Department of Medicine, Division of Rheumatology, University of Massachusetts Chan Medical School, Worcester, MA 01655, USA.
Horae Gene Therapy Center, University of Massachusetts Chan Medical School, Worcester, MA 01655, USA.
Biomolecules. 2023 Sep 8;13(9):1364. doi: 10.3390/biom13091364.

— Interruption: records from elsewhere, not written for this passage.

Lemma fork_undo F F' leak st np f s s' p :
  inside np f (y_mem s') (y_freelist s') s s' → krepr kend F' (yk s') → kpage kend st → st ∉ F' →
  (∀ p, p_kstack (f p) = st ∧ p_parent (f p) = p_parent p ∧ p_ofile (f p) = p_ofile p) →
  leak ++ F' ≡ₚ F → (∀ a, a ∉ F → y_mem s' !! a = y_mem s !! a) → c_procs (ycore s) !! np = Some p →
  total (q ← pget np; lift (kfree kend (p_kstack q));; pset np (w_kstack 0);; lift (put_state np UNUSED);; mret (-1)) s' (λ r s'',
    r = -1 ∧ given_up np s s'' ∧ y_files s'' = y_files s ∧ krepr kend (st :: F') (yk s'') ∧ leak ++ st :: F' ≡ₚ st :: F ∧
    ∀ a, a ∉ st :: F → y_mem s'' !! a = y_mem s !! a).
Proof.
  intros I1 Hk Hst Hn Hf Hl Hm Hp. rw /pget. apply total_gets_bind.
  rw (list_lookup_total_correct _ _ _ (inside_lookup _ _ _ _ _ _ _ I1 Hp)). destruct (Hf p) as (-> & _).
  destruct (kfree_ok kend F' (yk s') st Hk Hst Hn) as (k2 & Hr2 & Hk2 & E1 & E2 & E3 & E4).
  eapply total_run; [apply run_lift; exact Hr2|]. cbn [lset sys_kst].
  pose proof (inside_kst _ _ _ _ _ _ k2 I1 ltac:(done)) as I2.
  eapply total_bind; [exact (inside_pset _ _ _ _ _ _ (w_kstack 0) I2)|]. intros [] s3 I3.
  eapply total_bind; [exact (inside_put _ _ _ _ _ _ UNUSED I3)|]. intros [] s4 [C M L W N]. apply total_ret.
  split_and!; [done|eexists; split; [exact C|]; intros p'; destruct (Hf p') as (_ & ? & ?); by split_and!|done| | |].
  - eapply krepr_eq; [exact Hk2|done|done|]. rw E2 /= C (in_core _ _ _ _ _ _ I1). done.
  - rw -Hl. by rw Permutation_middle.
  - intros a Ha. apply not_elem_of_cons in Ha as [Ha Ha']. rw M E1 lookup_insert_ne //. by apply Hm.
Qed.

(** ** The rest of [fork] *)

Lemma idup_run (st : fst_state S) ip :
  LIcache ∉ c_locks (lget st) → idup ip st = Ret ip (iupd ip (λ n, w_ref (i32 (i_ref n + 1)) n) st).
Proof.
  intros Hl. rw /idup. erewrite run_bind; [|apply run_lift; by apply acquire_run]. rw run_modify.
  erewrite run_bind; [|apply run_lift; rw /= lget_lset; by apply (release_run _ (c_locks (lget st)))].
  rw run_mret. f_equal. rw /iupd /=. f_equal. rw !lset_lset set_locks_set_locks set_locks_id. exact (lset_lget (fs_store st)).
Qed.

(** The new process, which was [p], a copy of [q] that process [i] runs. *)
Definition newborn (i d : nat) (q : proc) (pid st pg : Z) (p : proc) : proc :=
  mkProc (p_sz q) pg st RUNNABLE pid (Some i) (w_rax 0 (p_tf q)) (p_chan p) (p_killed p) (p_ofile q) (Some d)
    (splice 0 (safestrcpy (nthZ (p_name q)) 16) (p_name p)).

(** The fields set after the descriptors. *)
Definition last_fields (d : nat) (q p : proc) : proc :=
  set_state RUNNABLE (w_name (splice 0 (safestrcpy (nthZ (p_name q)) 16) (p_name p)) (w_cwd (Some d) p)).

Lemma fork_last s np d q p :
  c_procs (ycore s) !! np = Some p →
  total (pset np (w_cwd (Some d));;
     pset np (λ p, w_name (splice 0 (safestrcpy (nthZ (p_name q)) 16) (p_name p)) p);;
     p ← pget np;
     lift (put_state np RUNNABLE);;
     mret (p_pid p)) s (λ r s',
    r = p_pid p ∧ ycore s' = pupd np (last_fields d q) (ycore s) ∧ y_mem s' = y_mem s ∧ y_freelist s' = y_freelist s ∧
    y_files s' = y_files s ∧ fs_inodes (y_fs s') = fs_inodes (y_fs s)).
Proof.
  intros Hp. assert (∀ f (s : sys), pset np f s = Ret tt (set_ycore (pupd np f (ycore s)) s)) as Hset by done.
  eapply total_run; [apply Hset|]. eapply total_run; [apply Hset|]. rw !ycore_set pupd_pupd /pget. apply total_gets_bind. rw !ycore_set.
  eapply total_run; [exact (Hset (set_state RUNNABLE) _)|]. rw !ycore_set pupd_pupd. eexists _, _. split; [reflexivity|].
  split_and!; [|by rw ycore_set|done..]. by rw list_lookup_total_alt /= list_lookup_alter decide_True // Hp.
Qed.

Lemma fork_finish s s' np i q d p st pg :
  inside np (λ p, w_pgdir pg (embryo s st p)) (y_mem s') (y_freelist s') s s' →
  refs_ok s → runs_as s i q → np ≠ i → c_locks (ycore s) = [] → c_procs (ycore s) !! np = Some p → p_state p = UNUSED →
  total (lift (fork_link np (p_sz q));; pset np (w_tf (w_rax 0 (p_tf q)));; for_up NOFILE 0 (fork_file np);;
    (cwd ← lift (O:=sys) (I:=fst_state S) (idup d);
     pset np (w_cwd (Some cwd));;
     pset np (λ p, w_name (splice 0 (safestrcpy (nthZ (p_name q)) 16) (p_name p)) p);;
     p ← pget np;
     lift (put_state np RUNNABLE);;
     mret (p_pid p))) s' (λ r s'',
    r = c_nextpid (ycore s) ∧ refs_ok s'' ∧ y_mem s'' = y_mem s' ∧ y_freelist s'' = y_freelist s' ∧
    ycore s'' = slot np (newborn i d q (c_nextpid (ycore s)) st pg) s ∧
    fs_inodes (y_fs s'') = alter (λ n, w_ref (i32 (i_ref n + 1)) n) d (fs_inodes (y_fs s))).
Proof.
  intros I1 H Hr Hne Hlk Hp Hu.
  assert (total (lift (fork_link np (p_sz q))) s' (λ _, inside np (λ p, w_parent (Some i) (w_sz (p_sz q) (w_pgdir pg (embryo s st p)))) (y_mem s') (y_freelist s') s)) as Hlink.
  { eexists tt, _. split; [reflexivity|]. eapply (inside_core _ _ _ _ _ _ _ (λ p, w_parent (Some i) (w_sz (p_sz q) p)) I1).
    cbn [lget sys_core]. f_equal. rw (in_core _ _ _ _ _ _ I1) /=. destruct Hr as (-> & _). done. }
  eapply total_bind; [exact Hlink|]. intros [] s2 I2.
  eapply total_bind; [exact (inside_pset _ _ _ _ _ _ (w_tf (w_rax 0 (p_tf q))) I2)|]. intros [] s3 I3.
  pose proof (inside_refs _ _ _ _ _ _ p I3 H Hp Hu ltac:(done)) as H3.
  pose proof (inside_runs _ _ _ _ _ _ i q I3 ltac:(congruence) Hr) as Hr3.
  eapply total_bind; [eapply (fork_files_run s3 i np q); [done|done|done|exact (inside_lookup _ _ _ _ _ _ _ I3 Hp)|done|exact (ro_free _ H np p Hp Hu)]|].
  intros [] s4 (H4 & (M4 & L4 & _ & _ & N4) & C4). pose proof I3 as [C3 M3 L3 W3 N3]. rw C3 in C4.
  eapply total_run; [apply run_lift; apply idup_run|].
  { change (lget (lget s4)) with (ycore s4). rw C4 /= Hlk. apply not_elem_of_nil. }
  cbn [lset sys_fst]. set (s5 := set_fs _ s4).
  assert (ycore s5 = ycore s4) as C5 by done.
  assert (c_procs (ycore s5) !! np = Some (w_ofile (p_ofile q) (w_tf (w_rax 0 (p_tf q)) (w_parent (Some i) (w_sz (p_sz q) (w_pgdir pg (embryo s st p))))))) as Hp5.
  { by rw C5 C4 /= !list_lookup_alter !decide_True // Hp. }
  destruct (fork_last s5 np d q _ Hp5) as (r & s6 & Hr6 & -> & C6 & M6 & L6 & W6 & N6). eexists _, s6. split; [exact Hr6|].
  assert (ycore s6 = slot np (newborn i d q (c_nextpid (ycore s)) st pg) s) as E6.
  { rw C6 C5 C4 !slot_pupd. reflexivity. }
  split_and!; [done| |by rw M6 -M3 -M4|by rw L6 -L3 -L4|done|].
  - apply (refs_slot s4 s6 np (last_fields d q)); [done|by rw W6|by rw C6 C5|done|done].
  - rw N6 -N3 -N4. done.
Qed.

Fibrodysplasia ossificans progressiva (FOP) is an ultra-rare genetic disorder characterized by progressive disabling heterotopic ossification (HO) at extra-skeletal sites. Here, we developed adeno-associated virus (AAV)-based gene therapy that suppresses trauma-induced HO in FOP mice harboring a heterozygous allele of human () while limiting the expression in non-skeletal organs such as the brain, heart, lung, liver, and kidney. AAV gene therapy carrying the combination of codon-optimized human ACVR1 (ACVR1) and artificial miRNAs targeting Activin A and its receptor ACVR1 ablated the aberrant activation of BMP-Smad1/5 signaling and the osteogenic differentiation of skeletal progenitors. The local delivery of AAV gene therapy to HO-causing cells in the skeletal muscle resulted in a significant decrease in endochondral bone formation in mice. These mice showed little to no expression in a major AAV-targeted organ, the liver, due to liver-abundant miR-122-mediated repression. Thus, AAV gene therapy is a promising therapeutic strategy to explore in suppressing HO in FOP.
进行性骨化性纤维发育不良(FOP)是一种超罕见的遗传疾病,其特征是在骨骼外部位发生进行性致残性异位骨化(HO)。在这里,我们开发了基于腺相关病毒(AAV)的基因治疗方法,该方法可抑制携带人类 ()杂合子等位基因的 FOP 小鼠的创伤诱导性 HO,同时限制在非骨骼器官(如大脑、心脏、肺、肝和肾)中的表达。携带密码子优化的人 ACVR1(ACVR1)和靶向激活素 A 及其受体 ACVR1 的人工 microRNA 的 AAV 基因治疗消除了 BMP-Smad1/5 信号的异常激活和 骨骼祖细胞的成骨分化。将 AAV 基因治疗递送至骨骼肌中的 HO 发生细胞,可导致 FOP 小鼠的软骨内骨形成显著减少。由于富含肝脏的 miR-122 介导的抑制作用,这些小鼠在主要的 AAV 靶向器官肝脏中的表达很少或没有。因此,AAV 基因治疗是一种很有前途的治疗策略,可以探索抑制 FOP 中的 HO。